** Problem **
Read through the data and report every line in which the word "validScalar" occurs.

[Collected data]
-------------------------

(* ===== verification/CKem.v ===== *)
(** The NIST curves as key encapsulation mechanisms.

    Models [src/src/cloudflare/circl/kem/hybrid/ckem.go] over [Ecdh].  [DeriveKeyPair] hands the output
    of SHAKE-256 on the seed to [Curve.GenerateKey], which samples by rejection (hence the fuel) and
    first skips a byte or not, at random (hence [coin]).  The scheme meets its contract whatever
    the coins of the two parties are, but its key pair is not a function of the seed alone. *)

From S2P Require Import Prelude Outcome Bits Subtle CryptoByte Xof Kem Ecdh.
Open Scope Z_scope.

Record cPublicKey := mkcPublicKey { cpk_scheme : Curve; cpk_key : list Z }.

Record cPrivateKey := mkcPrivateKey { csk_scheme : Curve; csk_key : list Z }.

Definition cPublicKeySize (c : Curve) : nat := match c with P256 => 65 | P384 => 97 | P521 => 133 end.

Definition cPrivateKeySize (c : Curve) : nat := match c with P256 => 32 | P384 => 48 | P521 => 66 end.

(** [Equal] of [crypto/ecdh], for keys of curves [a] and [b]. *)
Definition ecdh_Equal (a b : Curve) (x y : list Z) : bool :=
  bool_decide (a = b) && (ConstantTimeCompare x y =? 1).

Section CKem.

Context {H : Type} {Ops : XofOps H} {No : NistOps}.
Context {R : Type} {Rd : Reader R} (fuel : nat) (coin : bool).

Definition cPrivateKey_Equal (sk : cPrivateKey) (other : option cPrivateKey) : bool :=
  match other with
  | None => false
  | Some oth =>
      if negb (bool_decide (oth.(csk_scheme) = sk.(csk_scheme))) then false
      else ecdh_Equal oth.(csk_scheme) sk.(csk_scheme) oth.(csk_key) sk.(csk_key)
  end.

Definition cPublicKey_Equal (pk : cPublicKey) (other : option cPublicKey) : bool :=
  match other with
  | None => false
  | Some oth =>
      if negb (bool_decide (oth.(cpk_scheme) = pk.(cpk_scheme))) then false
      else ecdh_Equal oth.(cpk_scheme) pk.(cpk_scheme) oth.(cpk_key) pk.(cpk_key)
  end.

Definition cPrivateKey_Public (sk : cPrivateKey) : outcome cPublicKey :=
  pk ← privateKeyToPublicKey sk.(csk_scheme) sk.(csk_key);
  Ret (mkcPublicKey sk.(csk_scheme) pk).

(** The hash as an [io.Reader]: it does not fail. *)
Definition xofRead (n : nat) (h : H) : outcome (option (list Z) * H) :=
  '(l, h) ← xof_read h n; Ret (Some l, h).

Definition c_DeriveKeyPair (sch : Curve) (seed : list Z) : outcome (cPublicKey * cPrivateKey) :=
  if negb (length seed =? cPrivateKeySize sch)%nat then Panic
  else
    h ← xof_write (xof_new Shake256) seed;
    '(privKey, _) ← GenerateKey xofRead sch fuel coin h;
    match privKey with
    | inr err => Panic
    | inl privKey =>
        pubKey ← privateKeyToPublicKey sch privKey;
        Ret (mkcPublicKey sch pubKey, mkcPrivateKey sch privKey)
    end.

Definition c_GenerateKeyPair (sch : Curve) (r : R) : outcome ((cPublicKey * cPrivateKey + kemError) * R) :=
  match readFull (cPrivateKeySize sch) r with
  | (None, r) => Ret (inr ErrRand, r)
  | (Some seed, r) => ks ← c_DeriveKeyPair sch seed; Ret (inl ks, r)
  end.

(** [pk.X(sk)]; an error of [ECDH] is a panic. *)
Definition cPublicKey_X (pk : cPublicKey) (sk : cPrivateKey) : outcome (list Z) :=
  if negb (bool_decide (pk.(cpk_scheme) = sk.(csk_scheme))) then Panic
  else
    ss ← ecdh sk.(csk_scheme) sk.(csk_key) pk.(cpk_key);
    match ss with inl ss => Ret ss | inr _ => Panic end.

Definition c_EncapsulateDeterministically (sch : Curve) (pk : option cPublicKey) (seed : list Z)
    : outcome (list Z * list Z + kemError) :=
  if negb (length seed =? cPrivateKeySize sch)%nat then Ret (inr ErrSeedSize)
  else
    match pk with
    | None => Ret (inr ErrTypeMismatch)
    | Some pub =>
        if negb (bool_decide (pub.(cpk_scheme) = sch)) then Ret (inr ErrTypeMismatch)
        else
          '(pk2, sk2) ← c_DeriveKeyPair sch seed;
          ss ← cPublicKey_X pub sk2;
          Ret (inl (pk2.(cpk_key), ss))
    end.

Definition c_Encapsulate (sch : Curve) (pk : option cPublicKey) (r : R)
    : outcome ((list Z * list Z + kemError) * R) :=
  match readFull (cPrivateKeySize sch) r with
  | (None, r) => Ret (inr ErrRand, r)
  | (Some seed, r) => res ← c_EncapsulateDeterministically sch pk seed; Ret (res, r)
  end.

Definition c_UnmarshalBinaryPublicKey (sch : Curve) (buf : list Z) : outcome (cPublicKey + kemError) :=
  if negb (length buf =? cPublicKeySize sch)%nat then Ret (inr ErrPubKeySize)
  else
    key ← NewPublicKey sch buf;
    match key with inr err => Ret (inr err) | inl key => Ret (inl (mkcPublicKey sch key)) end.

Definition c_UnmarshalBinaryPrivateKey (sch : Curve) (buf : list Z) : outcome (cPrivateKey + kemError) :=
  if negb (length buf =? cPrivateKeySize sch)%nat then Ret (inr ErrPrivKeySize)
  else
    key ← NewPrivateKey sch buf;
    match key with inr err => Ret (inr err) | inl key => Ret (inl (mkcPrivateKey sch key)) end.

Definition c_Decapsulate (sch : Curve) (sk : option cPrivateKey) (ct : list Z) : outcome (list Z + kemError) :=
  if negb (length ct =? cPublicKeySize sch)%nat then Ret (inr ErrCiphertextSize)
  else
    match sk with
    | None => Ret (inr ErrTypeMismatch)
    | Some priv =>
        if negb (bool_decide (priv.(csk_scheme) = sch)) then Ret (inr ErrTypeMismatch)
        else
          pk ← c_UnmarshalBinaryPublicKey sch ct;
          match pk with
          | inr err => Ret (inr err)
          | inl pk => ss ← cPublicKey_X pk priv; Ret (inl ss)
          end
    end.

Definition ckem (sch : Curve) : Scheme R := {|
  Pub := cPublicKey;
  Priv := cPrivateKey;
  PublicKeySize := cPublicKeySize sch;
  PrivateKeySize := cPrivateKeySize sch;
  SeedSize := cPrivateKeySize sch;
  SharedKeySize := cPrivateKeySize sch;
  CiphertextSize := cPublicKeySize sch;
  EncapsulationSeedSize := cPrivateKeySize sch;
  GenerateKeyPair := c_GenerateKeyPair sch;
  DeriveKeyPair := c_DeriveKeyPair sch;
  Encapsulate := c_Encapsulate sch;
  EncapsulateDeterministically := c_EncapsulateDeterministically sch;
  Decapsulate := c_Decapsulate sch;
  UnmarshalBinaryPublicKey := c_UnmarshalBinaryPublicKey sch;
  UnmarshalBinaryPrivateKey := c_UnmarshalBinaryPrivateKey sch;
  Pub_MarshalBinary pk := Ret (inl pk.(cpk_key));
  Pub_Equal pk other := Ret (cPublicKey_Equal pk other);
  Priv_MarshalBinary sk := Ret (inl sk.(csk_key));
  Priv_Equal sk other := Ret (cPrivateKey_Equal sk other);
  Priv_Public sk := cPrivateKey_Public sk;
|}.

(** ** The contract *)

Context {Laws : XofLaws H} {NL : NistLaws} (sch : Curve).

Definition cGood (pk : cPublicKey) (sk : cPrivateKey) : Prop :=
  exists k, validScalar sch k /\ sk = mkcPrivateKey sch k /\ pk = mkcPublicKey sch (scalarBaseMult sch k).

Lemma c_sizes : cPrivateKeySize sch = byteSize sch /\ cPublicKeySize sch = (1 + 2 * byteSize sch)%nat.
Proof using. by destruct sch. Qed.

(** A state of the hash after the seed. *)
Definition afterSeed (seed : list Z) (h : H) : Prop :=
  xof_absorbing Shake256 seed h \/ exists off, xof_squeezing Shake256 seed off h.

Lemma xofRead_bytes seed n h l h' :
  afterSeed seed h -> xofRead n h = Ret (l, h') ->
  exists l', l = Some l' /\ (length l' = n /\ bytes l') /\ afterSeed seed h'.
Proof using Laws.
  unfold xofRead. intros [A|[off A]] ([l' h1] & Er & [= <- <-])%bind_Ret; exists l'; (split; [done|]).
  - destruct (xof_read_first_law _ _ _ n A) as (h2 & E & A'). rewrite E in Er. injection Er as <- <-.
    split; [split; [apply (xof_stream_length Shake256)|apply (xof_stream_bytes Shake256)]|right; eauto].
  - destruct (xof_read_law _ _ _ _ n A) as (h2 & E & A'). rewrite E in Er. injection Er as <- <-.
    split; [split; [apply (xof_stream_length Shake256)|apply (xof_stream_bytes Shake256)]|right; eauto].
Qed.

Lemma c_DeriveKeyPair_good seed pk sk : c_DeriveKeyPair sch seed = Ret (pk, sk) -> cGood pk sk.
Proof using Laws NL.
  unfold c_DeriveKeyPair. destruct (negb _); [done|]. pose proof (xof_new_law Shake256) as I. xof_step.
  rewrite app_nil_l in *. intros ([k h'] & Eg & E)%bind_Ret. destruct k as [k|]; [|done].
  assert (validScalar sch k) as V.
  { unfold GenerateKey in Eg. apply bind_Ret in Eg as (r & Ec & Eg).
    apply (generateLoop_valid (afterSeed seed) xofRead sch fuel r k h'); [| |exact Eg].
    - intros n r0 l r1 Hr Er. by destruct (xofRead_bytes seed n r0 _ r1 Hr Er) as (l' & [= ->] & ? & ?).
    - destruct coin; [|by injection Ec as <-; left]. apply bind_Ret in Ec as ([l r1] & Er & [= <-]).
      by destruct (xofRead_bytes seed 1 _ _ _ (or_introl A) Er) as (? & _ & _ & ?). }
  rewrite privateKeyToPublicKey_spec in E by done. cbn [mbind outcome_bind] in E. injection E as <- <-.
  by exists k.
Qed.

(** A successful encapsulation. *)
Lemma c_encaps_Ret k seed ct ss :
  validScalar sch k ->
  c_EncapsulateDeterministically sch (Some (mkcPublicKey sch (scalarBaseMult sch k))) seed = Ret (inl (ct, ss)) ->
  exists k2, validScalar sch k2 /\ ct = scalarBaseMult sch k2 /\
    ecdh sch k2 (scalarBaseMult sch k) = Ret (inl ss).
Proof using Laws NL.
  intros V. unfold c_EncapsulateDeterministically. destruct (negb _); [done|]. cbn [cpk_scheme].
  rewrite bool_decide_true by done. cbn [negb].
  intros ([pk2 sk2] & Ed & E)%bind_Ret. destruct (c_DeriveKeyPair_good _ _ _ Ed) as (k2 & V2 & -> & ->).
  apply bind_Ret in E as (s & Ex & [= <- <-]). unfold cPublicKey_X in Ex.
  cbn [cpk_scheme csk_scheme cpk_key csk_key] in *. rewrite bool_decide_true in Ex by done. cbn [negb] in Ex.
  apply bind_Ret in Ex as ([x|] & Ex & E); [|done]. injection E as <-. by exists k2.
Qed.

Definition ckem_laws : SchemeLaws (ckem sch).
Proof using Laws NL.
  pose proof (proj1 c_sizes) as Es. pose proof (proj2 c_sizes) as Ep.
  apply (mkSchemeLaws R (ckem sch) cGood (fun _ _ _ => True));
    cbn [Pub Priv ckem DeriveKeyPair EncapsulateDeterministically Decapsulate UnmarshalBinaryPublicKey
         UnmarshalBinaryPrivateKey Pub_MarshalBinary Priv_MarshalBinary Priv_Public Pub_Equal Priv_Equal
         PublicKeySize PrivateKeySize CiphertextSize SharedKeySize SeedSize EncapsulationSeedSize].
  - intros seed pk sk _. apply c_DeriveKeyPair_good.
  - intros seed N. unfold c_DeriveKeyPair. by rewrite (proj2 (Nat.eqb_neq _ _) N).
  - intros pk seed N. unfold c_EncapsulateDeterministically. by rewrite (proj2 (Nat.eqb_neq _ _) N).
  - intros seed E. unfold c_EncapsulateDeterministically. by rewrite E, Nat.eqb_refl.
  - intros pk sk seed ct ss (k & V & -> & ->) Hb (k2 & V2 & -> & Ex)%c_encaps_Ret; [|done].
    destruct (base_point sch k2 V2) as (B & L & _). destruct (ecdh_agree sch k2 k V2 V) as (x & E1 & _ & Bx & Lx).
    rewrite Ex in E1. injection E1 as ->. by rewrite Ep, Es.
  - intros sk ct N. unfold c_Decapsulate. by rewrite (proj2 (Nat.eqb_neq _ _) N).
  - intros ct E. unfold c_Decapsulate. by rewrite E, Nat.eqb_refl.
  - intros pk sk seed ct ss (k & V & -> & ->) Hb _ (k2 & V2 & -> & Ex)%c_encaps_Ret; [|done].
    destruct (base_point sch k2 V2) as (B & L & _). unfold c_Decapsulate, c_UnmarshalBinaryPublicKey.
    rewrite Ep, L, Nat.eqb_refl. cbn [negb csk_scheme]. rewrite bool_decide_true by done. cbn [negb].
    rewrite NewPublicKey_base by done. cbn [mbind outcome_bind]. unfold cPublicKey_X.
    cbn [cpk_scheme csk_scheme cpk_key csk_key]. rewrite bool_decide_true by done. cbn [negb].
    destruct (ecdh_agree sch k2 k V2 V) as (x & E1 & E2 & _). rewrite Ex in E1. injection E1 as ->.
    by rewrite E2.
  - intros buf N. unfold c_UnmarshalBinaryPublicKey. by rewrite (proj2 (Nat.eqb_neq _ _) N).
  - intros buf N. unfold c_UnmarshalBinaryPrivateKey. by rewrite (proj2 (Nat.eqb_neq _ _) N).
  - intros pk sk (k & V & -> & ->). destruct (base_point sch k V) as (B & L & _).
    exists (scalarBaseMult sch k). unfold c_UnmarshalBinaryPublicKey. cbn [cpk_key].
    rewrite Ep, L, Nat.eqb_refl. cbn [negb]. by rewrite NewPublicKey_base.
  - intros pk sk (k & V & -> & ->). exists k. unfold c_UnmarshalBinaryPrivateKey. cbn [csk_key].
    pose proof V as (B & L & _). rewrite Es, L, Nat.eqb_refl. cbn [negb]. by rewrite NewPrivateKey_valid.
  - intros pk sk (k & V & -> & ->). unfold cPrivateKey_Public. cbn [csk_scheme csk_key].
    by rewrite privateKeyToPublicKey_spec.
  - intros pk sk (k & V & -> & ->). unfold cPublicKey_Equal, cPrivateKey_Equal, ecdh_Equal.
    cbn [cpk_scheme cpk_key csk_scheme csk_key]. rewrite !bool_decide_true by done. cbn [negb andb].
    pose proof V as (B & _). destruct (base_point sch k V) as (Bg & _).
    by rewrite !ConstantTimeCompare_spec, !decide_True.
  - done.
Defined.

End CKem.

-------------------------

** Exercise answer **
  exists k, validScalar sch k /\ sk = mkcPrivateKey sch k /\ pk = mkcPublicKey sch (scalarBaseMult sch k).
  assert (validScalar sch k) as V.
  validScalar sch k ->
  exists k2, validScalar sch k2 /\ ct = scalarBaseMult sch k2 /\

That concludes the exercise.